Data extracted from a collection
(** The last stream of a tenant takes the record with it. *)
Lemma close_last :
  ts_conns ts ∖ {[s]} = ∅ ->
  books cfg (set_tsub t (ts' <| ts_cancelled := true |>)
               ((set_sub s (gone x) h) <| h_tenants := delete (s_tenant x) (h_tenants h) |>)).
Proof using Hbk Hx Hop Htn Hts Hin.
  intros Hempty. pose proof Hbk as [Hl Hm Ho Hb Hf].
  assert (Hothers : forall n y, h_subs h !! n = Some y -> n <> s -> s_once y = false -> s_tenant y <> s_tenant x).
  { intros n y Hy Hn Hyo Hyt. destruct (Ho n y Hy Hyo) as (t' & u' & Ht' & Hu' & Hin').
    rewrite Hyt, Htn in Ht'. simplify_eq. set_solver. }
  split; simpl.
  - intros tenant t'. rewrite lookup_delete. case_decide; [done|]. intros Ht'.
    destruct (Hl _ _ Ht') as (u & Hu & E' & Hsz' & Hc' & Hlm'). exists u.
    destruct (Hl _ _ Htn) as (u0 & Hu0 & E0 & _). rewrite Hts in Hu0. injection Hu0 as <-.
    rewrite lookup_insert_ne by (intros ->; congruence). split_and!; try done.
    intros v. rewrite Hc'. do 2 f_equal. symmetry. by eapply books_elsewhere.
  - intros t' u n. rewrite lookup_insert. case_decide; [intros [= <-]; simpl; set_solver|]. intros Hu Hn.
    destruct (Hm _ _ _ Hu Hn) as (y & Hy & Hyo & Hyt & Hyl). assert (Hns : n <> s).
    { intros ->. assert (y = x) as -> by congruence. rewrite <- Hyt in Hyl. congruence. }
    exists y. rewrite lookup_insert_ne by done. split_and!; try done. rewrite lookup_delete_ne; [done|].
    intros He. by apply (Hothers n y Hy Hns Hyo); congruence.
  - intros n y. rewrite lookup_insert. case_decide; [by intros [= <-]|]. intros Hy Hyo.
    destruct (Ho n y Hy Hyo) as (t' & u & Ht' & Hu & Hn). exists t', u.
    assert (Hnt : s_tenant y <> s_tenant x) by (apply (Hothers n); congruence).
    rewrite lookup_delete_ne by done. rewrite lookup_insert_ne; [done|]. intros <-.
    destruct (Hl _ _ Htn) as (u0 & Hu0 & E0 & _). destruct (Hl _ _ Ht') as (u1 & Hu1 & E1 & _). congruence.
  - intros n y. rewrite lookup_insert. case_decide; [intros [= <-]; exact (Hb s x Hx)|apply Hb].
  - intros n. rewrite !lookup_insert. repeat case_decide; intros Hn; apply Hf; subst; eauto.
Qed.
(** Any other stream only leaves it. *)
Lemma close_other :
  ts_conns ts ∖ {[s]} <> ∅ -> books cfg (set_tsub t ts' (set_sub s (gone x) h)).
Proof using Hbk Hx Hop Htn Hts Hin.
  intros Hmore. pose proof Hbk as [Hl Hm Ho Hb Hf].
  destruct (Hl _ _ Htn) as (u & Hu & Etn & Hsz & Hcnt & Hlim). rewrite Hts in Hu. injection Hu as <-.
  split; simpl.
  - intros tenant t' Ht'. destruct (Hl _ _ Ht') as (u & Hu & E' & Hsz' & Hc' & Hlm').
    rewrite lookup_insert. case_decide; [subst t'|].
    + assert (u = ts) as -> by congruence. eexists. split; [done|]. simpl. pose proof (size_remove _ _ Hin).
      split_and!; try done; [lia|..]; intros v; destruct (byUser_after_counts h s x ts v Hx Hin Hcnt); [done|].
      specialize (Hlim v). lia.
    + exists u. split_and!; try done. intros v. rewrite Hc'. do 2 f_equal. symmetry.
      eapply books_elsewhere; [done..|congruence|done].
  - intros t' u n. rewrite lookup_insert. case_decide; [intros [= <-]; simpl; intros Hn; subst|intros Hu Hn].
    + destruct (Hm _ _ n Hts ltac:(set_solver)) as (y & Hy & ? & ? & ?). exists y.
      rewrite lookup_insert_ne by set_solver. done.
    + destruct (Hm _ _ _ Hu Hn) as (y & Hy & Hyo & Hyt & Hyl). exists y. rewrite lookup_insert_ne; [done|].
      intros ->. assert (y = x) as -> by congruence. rewrite <- Hyt in Hyl. congruence.
  - intros n y. rewrite lookup_insert. case_decide; [by intros [= <-]|]. intros Hy Hyo.
    destruct (Ho n y Hy Hyo) as (t' & u & Ht' & Hu & Hn). exists t'. rewrite lookup_insert.
    case_decide; [|eauto]. subst t'. assert (u = ts) as -> by congruence. eexists. split_and!; [done|done|].
    simpl. set_solver.
  - intros n y. rewrite lookup_insert. case_decide; [intros [= <-]; exact (Hb s x Hx)|apply Hb].
  - intros n. rewrite !lookup_insert. repeat case_decide; intros Hn; apply Hf; subst; eauto.
Qed.
(** Closing a stream takes it off the books. *)
Lemma detach_books : books cfg (detach s x h).
Proof using Hbk Hx Hop Htn Hts Hin.
  unfold detach. simpl. rewrite Htn, Hts. fold (gone x) (byUser_after ts (s_user x)).
  case_decide; [by apply close_last|by apply close_other].
Qed.
End closing.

#### [What is required]
If a line of the entries above includes the word "symmetry", count it; then state the total and nothing else.

#### [Exercise answer]
2